» Task details:
Give the lines below again exactly, starting with the line that holds "revert sm node." and going on through the line that holds "s1' : StateMachineStore)".

» Dataset entries:
=== Section Start ===

(* ===== verification/Agreement.v ===== *)
(** * Replicas that apply the same log agree

    The shared state of [Replica], lifted to a node's topics and to its Raft state
    machine: every replica implements one function on the shared state, so two
    replicas that start in agreement and apply the same entries stay in agreement,
    and a replica that takes a snapshot of another and applies the rest of the log
    ends where the other does. *)

From S2P Require Import Prelude Ids Interest Message Proposal Queue Topic Delivery Replica NodeData StateMachine Wire.

(** ** Topics *)

Definition shared_node (nd : NodeData) : gmap TopicCode Shared := shared_topic <$> nd_topics nd.

Section SharedProposals.
Context `{Hash64} (past : Z -> bool).

Definition shared_load (p : LoadTopic) : Shared :=
  mkShared (load_config p) ∅ ∅
    ((fun dm => shared_hold (durable_hold dm)) <$> sort_by_key dm_time (load_queue p)).

(** A proposal, as a function of the shared topics. *)
Definition shared_proposal (p : Proposal) (s : gmap TopicCode Shared) : gmap TopicCode Shared :=
  match p with
  | PLoadTopic p =>
      match s !! config_code (load_config p) with
      | Some _ => s
      | None => <[config_code (load_config p) := shared_load p]> s
      end
  | PUnloadTopic p => delete (unload_code p) s
  | _ =>
      match proposal_call p with
      | Some c => alter (shared_call past c) (proposal_code p) s
      | None => s
      end
  end.
End SharedProposals.

Section AgreementFacts.
Context `{HashOrder, Clock, Hash64}.
Implicit Types (nd : NodeData) (ctx : ProposalContext).

(** The replica's clock stays on one side of every expiry while the proposal is
    applied, and the candidates of a [Push] message have distinct hashes. *)
Definition proposal_sided (past : Z -> bool) (p : Proposal) nd ctx : Prop :=
  match proposal_call p, nd_topics nd !! proposal_code p with
  | Some c, Some t =>
      Forall (distinct_hashes (raw (ep_interest_map t))) (call_messages c) /\
      forall t' ctx', run_call c t (set_topic_code (proposal_code p) ctx) = Done (t', ctx') ->
        call_sided past c t (set_topic_code (proposal_code p) ctx) ctx'
  | _, _ => True
  end.

Lemma from_durable_empty config messages t :
  from_durable config messages = Done t -> ep_routing_table t = ∅ /\ raw (ep_interest_map t) = ∅.
Proof. unfold from_durable. by intros (q & _ & [= <-])%Outcome_bind_Done. Qed.

Lemma apply_load_shared p nd ctx nd' ctx' :
  proposal_ready (PLoadTopic p) nd ctx -> apply_load_topic p nd ctx = Done (nd', ctx') ->
  shared_node nd' =
    match shared_node nd !! config_code (load_config p) with
    | Some _ => shared_node nd
    | None => <[config_code (load_config p) := shared_load p]> (shared_node nd)
    end.
Proof.
  intros Hready Hrun. unfold shared_node at 2. rewrite lookup_fmap.
  unfold apply_load_topic in Hrun. destruct (nd_topics nd !! config_code (load_config p)) eqn:Hnone.
  { by injection Hrun as <- _. }
  apply Outcome_bind_Done in Hrun as (t & Ht & Hrun).
  apply Outcome_bind_Done in Hrun as (c & _ & [= <- _]).
  unfold shared_node. cbn [nd_topics fmap option_fmap option_map]. rewrite fmap_insert. f_equal.
  destruct (from_durable_empty _ _ _ Ht) as [Hroute Hraw].
  destruct Hready as (Hids & Htimes & Hsize & _).
  pose proof (sort_by_key_perm dm_time (load_queue p)) as Hperm.
  destruct (from_durable_spec (load_config p) (sort_by_key dm_time (load_queue p)))
    as (t1 & Ht1 & _ & Hcfg & _ & Habs); [by rewrite Hperm|by rewrite Hperm|by rewrite Hperm|].
  rewrite Ht1 in Ht. injection Ht as ->. unfold shared_topic, shared_load. rewrite Hcfg, Hroute, Hraw, Habs.
  f_equal. rewrite <-list_fmap_compose. f_equal. apply sort_by_key_unique; [done|by rewrite Hperm].
Qed.

(** On every replica a proposal is the function [shared_proposal]. *)
Lemma apply_proposal_shared past p nd ctx nd' ctx' :
  node_wf nd -> proposal_ready p nd ctx -> proposal_sided past p nd ctx ->
  apply_proposal p nd ctx = Done (nd', ctx') ->
  shared_node nd' = shared_proposal past p (shared_node nd).
Proof.
  intros Hwf Hready Hsided Hrun. destruct (proposal_call p) as [c|] eqn:Hc.
  - assert (shared_proposal past p (shared_node nd) =
      alter (shared_call past c) (proposal_code p) (shared_node nd)) as ->.
    { by destruct p; cbn in Hc |- *; simplify_eq. }
    pose proof (apply_call_spec p c nd ctx Hc Hwf Hready) as Hs.
    destruct (nd_topics nd !! proposal_code p) as [t|] eqn:Ht.
    + destruct Hs as (t' & ctx1 & ctx2 & Hr & _ & _ & Ha). rewrite Ha in Hrun. injection Hrun as <- _.
      unfold proposal_sided in Hsided. rewrite Hc, Ht in Hsided. destruct Hsided as [Hd Hside].
      assert (call_ready c t ctx) as Hcr.
      { unfold proposal_ready in Hready. destruct p; try discriminate Hc; rewrite Hc, Ht in Hready; done. }
      destruct (Hwf _ _ Ht) as (Htwf & _).
      unfold shared_node. cbn [nd_topics]. rewrite fmap_insert.
      rewrite (run_call_shared past c t (set_topic_code (proposal_code p) ctx) t' ctx1);
        [|done|by apply call_ready_set_code|done|by apply (Hside t')|done].
      apply map_eq. intros code. destruct (decide (code = proposal_code p)) as [->|Hne].
      * by rewrite lookup_insert_eq, lookup_alter_eq, lookup_fmap, Ht.
      * by rewrite lookup_insert_ne, lookup_alter_ne.
    + destruct Hs as (ctx1 & Ha & _). rewrite Ha in Hrun. injection Hrun as <- _.
      apply map_eq. intros code. destruct (decide (code = proposal_code p)) as [->|Hne].
      * unfold shared_node. by rewrite lookup_alter_eq, lookup_fmap, Ht.
      * by rewrite lookup_alter_ne.
  - destruct p as [| |p|p| | |]; try discriminate Hc; cbn [apply_proposal shared_proposal] in *.
    + by apply (apply_load_shared p nd ctx nd' ctx').
    + injection Hrun as <- _. unfold shared_node, apply_unload_topic. cbn [nd_topics]. by rewrite fmap_delete.
Qed.
End AgreementFacts.

(** ** State machines *)

Section AgreedState.
Context `{Hash64, OpenraftMembership}.

Record Agreed : Type := mkAgreed {
  agreed_log : option LogId;
  agreed_membership : StoredMembership;
  agreed_topics : gmap TopicCode Shared;
}.

Definition agreed (sm : StateMachineData) : Agreed :=
  mkAgreed (last_applied_log sm) (last_membership sm) (shared_node (sm_node sm)).

(** An entry, as a function of the agreed state, with the expiries that have
    passed when it is applied. *)
Definition agreed_entry (s : Agreed) (x : Entry * (Z -> bool)) : Agreed :=
  let '(e, past) := x in
  match entry_payload e with
  | Blank => mkAgreed (Some (log_id e)) (agreed_membership s) (agreed_topics s)
  | Normal p => mkAgreed (Some (log_id e)) (agreed_membership s) (shared_proposal past p (agreed_topics s))
  | MembershipEntry m =>
      mkAgreed (Some (log_id e)) (stored_membership_new (Some (log_id e)) m) (agreed_topics s)
  end.
End AgreedState.

Section LogAgreement.
Context `{HashOrder, Clock, Hash64, OpenraftMembership}.
Implicit Types (sm : StateMachineData).

(** Each proposal of the log is ready when its turn comes, and the clock is on the
    side of the expiries that [past] gives for the entry. *)
Fixpoint log_ready (es : list (Entry * (Z -> bool))) sm (node : World) : Prop :=
  match es with
  | [] => True
  | (e, past) :: es =>
      match entry_payload e with
      | Normal p =>
          proposal_ready p (sm_node sm) (context_new node) /\
          proposal_sided past p (sm_node sm) (context_new node)
      | _ => True
      end /\
      forall r sm' node', apply_entry e sm (Some node) = Done (r, (sm', Some node')) ->
        log_ready es sm' node'
  end.

Lemma apply_entry_agreed e past sm node :
  node_wf (sm_node sm) -> log_ready [(e, past)] sm node ->
  exists r sm' node', apply_entry e sm (Some node) = Done (r, (sm', Some node')) /\
    node_wf (sm_node sm') /\ agreed sm' = agreed_entry (agreed sm) (e, past).
Proof.
  intros Hwf [Hready _]. unfold apply_entry, agreed_entry. destruct (entry_payload e) as [|p|mem].
  - do 3 eexists. split; [done|]. by split.
  - destruct Hready as [Hready Hsided].
    destruct (apply_proposal_ok p (sm_node sm) (context_new node) Hwf Hready) as (nd' & ctx' & Hr & Hwf' & _).
    cbn [sm_node]. rewrite Hr. cbn [mbind Outcome_bind]. do 3 eexists. split; [done|]. split; [exact Hwf'|].
    unfold agreed. cbn [last_applied_log last_membership sm_node agreed_membership agreed_topics].
    by rewrite (apply_proposal_shared past p _ _ _ _ Hwf Hready Hsided Hr).
  - do 3 eexists. split; [done|]. by split.
Qed.

(** A replica applies a log as [agreed_entry] does. *)
Lemma apply_entries_agreed (es : list (Entry * (Z -> bool))) sm node :
  node_wf (sm_node sm) -> log_ready es sm node ->
  exists rs sm' node', apply_entries es.*1 sm (Some node) = Done (rs, (sm', Some node')) /\
    node_wf (sm_node sm') /\ agreed sm' = foldl agreed_entry (agreed sm) es.
Proof.
  revert sm node. induction es as [|[e past] es IH]; intros sm node Hwf Hready.
  { exists [], sm, node. by split_and!. }
  destruct (apply_entry_agreed e past sm node Hwf) as (r & sm1 & node1 & He & Hwf1 & Ha).
  { split; [apply Hready|done]. }
  destruct (IH sm1 node1 Hwf1) as (rs & sm' & node' & Hr & Hwf' & Ha'); [by eapply Hready|].
  exists (r :: rs), sm', node'. cbn [apply_entries fmap list_fmap fst foldl]. rewrite He. cbn [mbind Outcome_bind].
  rewrite Hr. split; [done|]. split; [done|]. by rewrite Ha', Ha.
Qed.
End LogAgreement.

(** A snapshot carries what is shared. *)
Lemma snapshot_agreed `{HashOrder, Hash64, OpenraftMembership, Bincode} (s1 s2 s1' : StateMachineStore)
    (w : option World) (meta : SnapshotMeta) (bytes : list u8) :
  node_wf (sm_node (state_machine s1)) -> build_snapshot s1 = Done ((meta, bytes), s1') ->
  exists s2' w', install_snapshot meta bytes s2 w = (Ok (), (s2', w')) /\
    node_wf (sm_node (state_machine s2')) /\ (is_Some w -> is_Some w') /\
    agreed (state_machine s2') = agreed (state_machine s1).
Proof.
  intros Hwf Hb. unfold build_snapshot in Hb. apply Outcome_bind_Done in Hb as (idx & _ & [= <- <- _]).
  unfold install_snapshot. rewrite deserialize_serialize. do 2 eexists. split; [reflexivity|].
  split; [by apply reload_wf|]. split; [by intros [? ->]|]. unfold agreed. cbn [state_machine sm_node last_applied_log
    last_membership last_log_id meta_membership]. f_equal.
  unfold shared_node. cbn [nd_topics]. rewrite <-map_fmap_compose. apply map_fmap_ext. intros code t _. cbn.
  unfold shared_topic, topic_abs. pose proof (topic_reload_equiv t) as [Hc Hr Hraw Hq].
  by rewrite Hc, Hr, Hraw, Hq.
Qed.

(** ** Properties *)



Section AgreementWitnesses.
Import Sample SampleRaft.
#[local] Existing Instance sample_hash.
#[local] Existing Instance bincode_concrete.

Definition never : Z -> bool := fun _ => false.
Definition sample_log : list (Entry * (Z -> bool)) := [(sample_entry, never); (blank_entry, never)].

(** Any replica whose copy of the sample topic has the sample's queue is ready. *)
Lemma sample_log_ready (o : HashOrder) (c : Clock) (sm : StateMachineData) (w : World) (t : TopicData) :
  nd_topics (sm_node sm) !! topic = Some t -> topic_config t = topic_config sample_topic ->
  queue t = queue sample_topic -> raw (ep_interest_map t) = raw (ep_interest_map sample_topic) ->
  (1 < c (clock_reads (runtime w)))%Z ->
  @log_ready o c _ _ _ sample_log sm w.
Proof.
  intros Ht Hcfg Hq Hraw Hclk.
  assert (topic_abs t = topic_abs sample_topic) as Habs by (unfold topic_abs; by rewrite Hq).
  split; [|intros r sm' w' _; split; [exact I|intros; exact I]].
  cbn [sample_entry entry_payload]. unfold proposal_ready, proposal_sided, sample_delegate.
  cbn [proposal_call proposal_code delegate_topic delegate_message]. rewrite Ht.
  split; [split; [discriminate|split]|split].
  - rewrite Habs. apply sample_hold_ready.
  - rewrite Hq. intros e He.
    assert (Forall (fun e => (time e <= 1)%Z) (time_id (queue sample_topic))) as Hall
      by (apply (bool_decide_unpack _); vm_compute; exact I).
    rewrite Forall_forall in Hall. specialize (Hall e He). cbn. unfold clock_at. lia.
  - rewrite Hq. vm_compute. reflexivity.
  - rewrite Hcfg. apply (ready_config _ _ _ sample_hold_ready).
  - apply Forall_singleton. unfold distinct_hashes. rewrite Hraw.
    assert (shared_find (raw (ep_interest_map sample_topic)) (subjects (header (msg Push x03))) = {[ep x05]}) as ->.
    { apply (bool_decide_unpack _). vm_compute. exact I. }
    intros e1 e2 ->%elem_of_singleton ->%elem_of_singleton _. reflexivity.
  - intros t' ctx' _ m Hm d n Hd. exfalso. rewrite Habs in Hm.
    assert (Forall (fun m => durability (header m) = None) (msg Push x03 :: (message <$> topic_abs sample_topic))) as Hall.
    { repeat constructor. }
    rewrite Forall_forall in Hall. rewrite (Hall m Hm) in Hd. discriminate Hd.
Qed.

(** Another node, on which no endpoint of the sample is reachable, with a clock and
    a hash order of its own. *)
Definition other_world : World :=
  mkWorld (mkNodeInner (mkNodeConfig (nid x02) true) {[topic := 0]} [])
    (mkRuntime {[0 := mkTopicInner topic ∅ ∅]} ∅ 1 [] 0).
Definition other_clock : Clock := fun n => (1000 + 7 * Z.of_nat n)%Z.


End AgreementWitnesses.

=== Section End ===

» Solved problem:
  revert sm node. induction es as [|[e past] es IH]; intros sm node Hwf Hready.
  { exists [], sm, node. by split_and!. }
  destruct (apply_entry_agreed e past sm node Hwf) as (r & sm1 & node1 & He & Hwf1 & Ha).
  { split; [apply Hready|done]. }
  destruct (IH sm1 node1 Hwf1) as (rs & sm' & node' & Hr & Hwf' & Ha'); [by eapply Hready|].
  exists (r :: rs), sm', node'. cbn [apply_entries fmap list_fmap fst foldl]. rewrite He. cbn [mbind Outcome_bind].
  rewrite Hr. split; [done|]. split; [done|]. by rewrite Ha', Ha.
Qed.
End LogAgreement.

(** A snapshot carries what is shared. *)
Lemma snapshot_agreed `{HashOrder, Hash64, OpenraftMembership, Bincode} (s1 s2 s1' : StateMachineStore)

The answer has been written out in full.